Vanilla Journal: Day 14, The "F" In "Fun"
January 21st, 2017
/played: 6 days, 12 hours
Nearly two weeks after Vanilla’s release and I’m still questing, even with a mucoid nostril pleading with me to take a nap. As of this writing I’m 36, trudging through grime and sludge in the heart of darkness: Stranglethorn Vale. Most people say, “I play games to have fun,” but they’ve never been to Vanilla's STV, a callous bloodbath where Horde and Alliance curb-stomp one another, firing off spells after you /wave or /blink, or any other salutation offered as a sign of mutual respect—doesn’t work. I tried to be a pacifist, to quest nonstop, but it’s a PvP server and one too many ganks has made me as monstrous as everyone else.
The word of the day is “Frustration,” i.e. “the feeling of being upset or annoyed, especially because of inability to change or achieve something.” Thanks Google. I hear that Frustration is the antithesis of fun: a crimson brick wall that rises to smash and tumble over player’s progress. But I want bricks in my face. After they splash over me I build a monument to myself, to my journey, to the countless rogues that earred me while I was trying to hand in quests at Nesingwary, until I finally sneak past them and level up.
Frustration is the “F” in “Fun.”
When I play an MMORPG I don’t want to be an automaton, mindlessly moving between zones, washing over mobs with the same spam-skillset, focused on my second monitor playing Netflix rather than the game itself. “To have the power of a god is to be bored.” We can learn from epics: the Hero’s Journey—from Gilgamesh to Skywalker—is a story of transformation, the overcoming of Frustration, of trials that test both patience and skill. And Vanilla is one of the few MMORPGs that makes you walk the monomyth.
Every pull is life or death. Attract too many mobs and you’re swarmed by ravenous army ants devouring every living thing in their path (unless you’re a mage). Got to be tactical: scope out the area, make sure you can back up without falling into some other creature’s murderous mandibles. And that’s not taking into account paranoia fueled by the opposing faction. They're always lurking behind a tree, waiting for you to unload skills before swooping in for your scalp.
And you’re not safe in a dungeon either.
We were running Stockades, a claustrophobic prison where riotous rebels have overthrown the system. Each cell is tightly packed three to four, all elites, all pose a threat if not managed tactically. Because every single mob matters. Every single pack can wipe your group if somebody in the party isn’t fulfilling their role, or pulls one too many. Missteps send you to the graveyard, and kill morale.
An army's effectiveness depends on its size, training, experience, and morale, and morale is worth more than any of the other factors combined. -Napoleon
The romantic poet writes the flower is an object of delicate beauty; the poet ought to have tried harmonizing a Vanilla party: as thin and fragile as a microscope slide. The slightest insult, Need roll, or sneaky chest loot, can trample a group. And without party finder you need your party to stay whole, to be somewhat congenial. Fingers-crossed the gnome rogue in your group isn’t a shitter that ninja-loots gear he doesn’t need, fostering tension and resentment, and rotting the party from within just before the fight with Mekgineer Thermaplugg.
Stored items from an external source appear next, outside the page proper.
(* ===== verification/Clean.v ===== *)
(** * The clean-up command: lib/clean.cpp, with rmdirHier and rmdirFlat of lib/util.cpp

    [crate clean] sweeps what killed runs leave behind: jail directories,
    interface records, pids, overlays, firewall rules, registry entries, pf
    anchors and leases.  What the kernel and the tools answer is the record
    [Answers]; what the command may change is the record [Host]. *)

From S2P Require Import Prelude CStd UtilPure LineFile PerUser IpAlloc Ip6Alloc SpecRegistry RoutesPure Backup Throttle AutoFw Ctx.

Module Clean.
Import CStd LineFile LeaseFile.

(** ** The file tree *)

Unset Elimination Schemes.

(** A symbolic link carries the entries of the directory it leads to, if it
    leads to one. *)
Inductive Node :=
| Plain
| Link (leadsTo : option (list (bytes * Node)))
| Dir (entries : list (bytes * Node)).

Set Elimination Schemes.

Abbreviation Entries := (list (bytes * Node)).

Definition isDir (n : Node) : bool := match n with Dir _ => true | _ => false end.

(** [stat] follows a link, [lstat] does not. *)
Definition statIsDir (n : Node) : bool := match n with Dir _ | Link (Some _) => true | _ => false end.

(** What [opendir] lists. *)
Definition listing (n : Node) : option Entries := match n with Dir l => Some l | Link r => r | Plain => None end.

Definition under (dir name : bytes) : bytes := dir ++ str "/" ++ name.

(** ** Deletions and the world *)

Inductive Call :=
| DeleteRule (n : Z)
| DeleteNat (n : Z)
| FlushRules (anchor : bytes).

(** What the command says it does, or under --dry-run would do. *)
Inductive Action :=
| RemoveTree (path : bytes)
| RemoveRecord (path : bytes)
| CollectUsers
| CollectSlots
| Firewall (c : Call)
| RemoveEntry (name target : bytes)
| Release4 (name : bytes)
| Release6 (name : bytes).

(** [inl] is an exception.  The list of jails is asked for three times. *)
Record Answers := {
  jailsAtStart : list JailQuery.JailInfo;
  isLocked : bytes -> bool;
  cannotOpen : bytes -> bool;
  cannotRemove : bytes -> bool;
  alive : Z -> bool;
  slotsLock : bool;
  ipfwPresent : bool;
  jailsAtFw : bytes + list JailQuery.JailInfo;
  ipfwList : bytes + bytes;
  natShow : bytes + bytes;
  deleteOk : Call -> bool;
  zfsHas : bytes -> bool;
  statOk : bytes -> bool;
  pfAnchors : bytes + bytes;
  jailsAtPf : bytes + list JailQuery.JailInfo;
  registryIo : bytes -> bytes + unit;
  lease4Io : bytes -> bytes + unit;
  lease6Io : bytes -> bytes + unit;
}.

(** [top] is what /var/run/crate holds, [None] when it cannot be opened;
    [users] is the file of firewall users, [None] when it cannot be locked.  The
    file of slots is locked and unlocked, and never changes. *)
Record Host := {
  top : option Entries;
  users : option bytes;
  registry : File;
  leases4 : File;
  leases6 : File;
  calls : list Call;
}.

(** What a sweep reports: what it said, and how much it adds to [cleaned]. *)
Definition Report : Type := list Action * Z.
Definition quiet : Report := ([], 0).
Definition both (a b : Report) : Report := (fst a ++ fst b, u32 (snd a + snd b)).

Definition jailDirectoryPath : bytes := str "/var/run/crate".
Definition jailSubDirectoryIfaces : bytes := str "/ifaces".

(** ** Removing directories: [None] when all is gone, what is left when the
    call throws *)

Section Rm.
Variable a : Answers.

Fixpoint rmNode (path : bytes) (n : Node) : option Node :=
  match n with
  | Plain | Link _ => if cannotRemove a path then Some n else None
  | Dir l =>
      if cannotOpen a path then Some n
      else
        let fix rmEntries (l : Entries) : Entries :=
          match l with
          | [] => []
          | (name, c) :: t =>
              match rmNode (under path name) c with
              | None => rmEntries t
              | Some c' => (name, c') :: t
              end
          end in
        match rmEntries l with
        | [] => if cannotRemove a path then Some (Dir []) else None
        | rest => Some (Dir rest)
        end
  end.

(** The loop of [rmdirHier] over the entries: it stops at the first exception. *)
Fixpoint rmEntries (path : bytes) (l : Entries) : Entries :=
  match l with
  | [] => []
  | (name, c) :: t =>
      match rmNode (under path name) c with
      | None => rmEntries path t
      | Some c' => (name, c') :: t
      end
  end.

(** [directory_iterator] follows a link; [rmdir] of the link then fails. *)
Definition rmdirHier (path : bytes) (n : Node) : option Node :=
  match n with
  | Plain | Link None => Some n
  | Link (Some l) => if cannotOpen a path then Some n else Some (Link (Some (rmEntries path l)))
  | Dir _ => rmNode path n
  end.

(** [unlink] of a directory fails. *)
Fixpoint unlinkAll (path : bytes) (l : Entries) : Entries :=
  match l with
  | [] => []
  | (name, c) :: t => if isDir c || cannotRemove a (under path name) then l else unlinkAll path t
  end.

Definition rmdirFlat (path : bytes) (n : Node) : option Node :=
  match n with
  | Plain | Link None => Some n
  | Link (Some l) => if cannotOpen a path then Some n else Some (Link (Some (unlinkAll path l)))
  | Dir l =>
      if cannotOpen a path then Some n
      else match unlinkAll path l with
           | [] => if cannotRemove a path then Some (Dir []) else None
           | rest => Some (Dir rest)
           end
  end.

End Rm.

(** ** Sweeps of directories *)

(** The loop over [readdir] that three of the sweeps share. *)
Section Sweep.
Variables (dryRun : bool) (orphan : bytes -> Node -> bool) (remove : bytes -> Node -> option Node) (say : bytes -> Action).

Fixpoint sweep (dir : bytes) (l : Entries) : Entries * Report :=
  match l with
  | [] => ([], quiet)
  | (name, n) :: t =>
      let full := under dir name in
      if negb (orphan name n) then let '(t', r) := sweep dir t in ((name, n) :: t', r)
      else if dryRun then let '(t', r) := sweep dir t in ((name, n) :: t', both ([say full], 0) r)
      else match remove full n with
           | None => let '(t', r) := sweep dir t in (t', both ([say full], 1) r)
           | Some n' => let '(t', r) := sweep dir t in ((name, n') :: t', both ([say full], 0) r)
           end
  end.

End Sweep.

(** A sweep of the entries of some subdirectories of [dir]. *)
Section Inside.
Variables (a : Answers) (select : bytes -> Node -> bool) (go : bytes -> Entries -> Entries * Report) (dir : bytes).

Definition enter (name : bytes) (n : Node) : Node * Report :=
  let full := under dir name in
  if select name n && negb (cannotOpen a full) then
    match n with
    | Dir e => let '(e', r) := go full e in (Dir e', r)
    | Link (Some e) => let '(e', r) := go full e in (Link (Some e'), r)
    | _ => (n, quiet)
    end
  else (n, quiet).

Fixpoint inside (l : Entries) : Entries * Report :=
  match l with
  | [] => ([], quiet)
  | (name, n) :: t =>
      let '(n', r) := enter name n in
      let '(t', r') := inside t in
      ((name, n') :: t', both r r')
  end.

End Inside.

Definition getRunningJailPaths (a : Answers) : list bytes :=
  List.filter (fun p => negb (is_empty p)) (map JailQuery.ji_path (jailsAtStart a)).

Definition isRunning (running : list bytes) (path : bytes) : bool := existsb (beq path) running.

(** 1. *)
Definition sweptName (name : bytes) : bool := starts_with (str "jail-") name || starts_with (str "chroot-create-") name.

Definition orphanJailDir (a : Answers) (running : list bytes) (jailDir name : bytes) (n : Node) : bool :=
  negb (beq name (str ".") || beq name (str "..")) && sweptName name && statIsDir n
  && negb (isRunning running (under jailDir name)) && negb (isLocked a (under jailDir name)).

Definition sweepJailDir (dryRun : bool) (a : Answers) (running : list bytes) (jailDir : bytes) : Entries -> Entries * Report :=
  sweep dryRun (orphanJailDir a running jailDir) (rmdirHier a) RemoveTree jailDir.

(** The per-user roots: names of digits, and directories to [lstat]. *)
Definition userRoot (name : bytes) (n : Node) : bool := negb (is_empty name || negb (forallb is_digit name)) && isDir n.

Definition sweepJailDirs (dryRun : bool) (a : Answers) (running : list bytes) (l : Entries) : Entries * Report :=
  let '(l1, r1) := sweepJailDir dryRun a running jailDirectoryPath l in
  let '(l2, r2) := inside a userRoot (sweepJailDir dryRun a running) jailDirectoryPath l1 in
  (l2, both r1 r2).

(** 2. *)
Definition orphanRecord (running : list bytes) (name : bytes) (_ : Node) : bool :=
  negb (beq name (str ".") || beq name (str "..")) && negb (existsb (has_sub name) running).

Definition sweepIfaces (dryRun : bool) (a : Answers) (running : list bytes) : Entries -> Entries * Report :=
  inside a (fun name _ => beq (str "/" ++ name) jailSubDirectoryIfaces)
    (sweep dryRun (orphanRecord running) (rmdirFlat a) RemoveRecord) jailDirectoryPath.

(** 3. *)
Definition sweepContexts (dryRun : bool) (a : Answers) (users : option bytes) : option bytes * Report :=
  let slots := if dryRun && slotsLock a then [CollectSlots] else [] in
  match users with
  | None => (None, (slots, 0))
  | Some content =>
      if dryRun then (Some (Ctx.unlockUsers (Ctx.lockUsers content)), (CollectUsers :: slots, 0))
      else (Some (Ctx.cleanUsers (alive a) content), (slots, 0))
  end.

(** 4. *)
Definition cowSuffix : bytes := str "-cow-writable".

Definition orphanOverlay (running : list bytes) (name : bytes) (n : Node) : bool :=
  match find_sub cowSuffix name with
  | None => false
  | Some i => statIsDir n && negb (isRunning running (under jailDirectoryPath (take i name)))
  end.

Definition sweepOverlays (dryRun : bool) (a : Answers) (running : list bytes) : Entries -> Entries * Report :=
  sweep dryRun (orphanOverlay running) (rmdirHier a) RemoveTree jailDirectoryPath.

(** ** Sweeps of the firewall *)

(** 5. The calls made, and the report: a deletion that throws is not counted. *)
Definition deletions (dryRun : bool) (a : Answers) (cs : list Call) : list Call * Report :=
  (if dryRun then [] else cs,
   (map Firewall cs, if dryRun then 0 else u32 (size_z (List.filter (deleteOk a) cs)))).

Definition runningJids (a : Answers) : list Z :=
  match jailsAtFw a with
  | inl _ => []
  | inr js => map JailQuery.ji_jid (List.filter (fun j => RuntimePaths.isCrateJailPath (JailQuery.ji_path j)) js)
  end.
I imagine there are people who will read this entry and say, “why the hell would I want to play a game where I’ll be frustrated?” And my answer to the skeptics is... nothing of lasting value in life comes easily. We cherish personal struggles where we succeed, and savor stories displaying the triumph of adversity: the journalist with locked-in-syndrome who writes a book by blinking each letter of the alphabet to his nurse: The Diving Bell and the Butterfly.
Whether we’re cognizant of it or not, we crave challenge. It makes those serendipitous moments where everything goes right infinitely more valuable: the perfect party, the right price, back-to-back questing uninterrupted. You sweat and slip and tumble on your way to the top of the mountain because the view is beautiful, made all the sweeter by the bruises you wear with pride. If a brick wall lays in your path, hurdle towards it.
When you step back from Vanilla, after marching through war-zones and twisting dungeon tunnels, after being ganked again and again by the same rogue, the judgment you utter isn’t “Frustration.”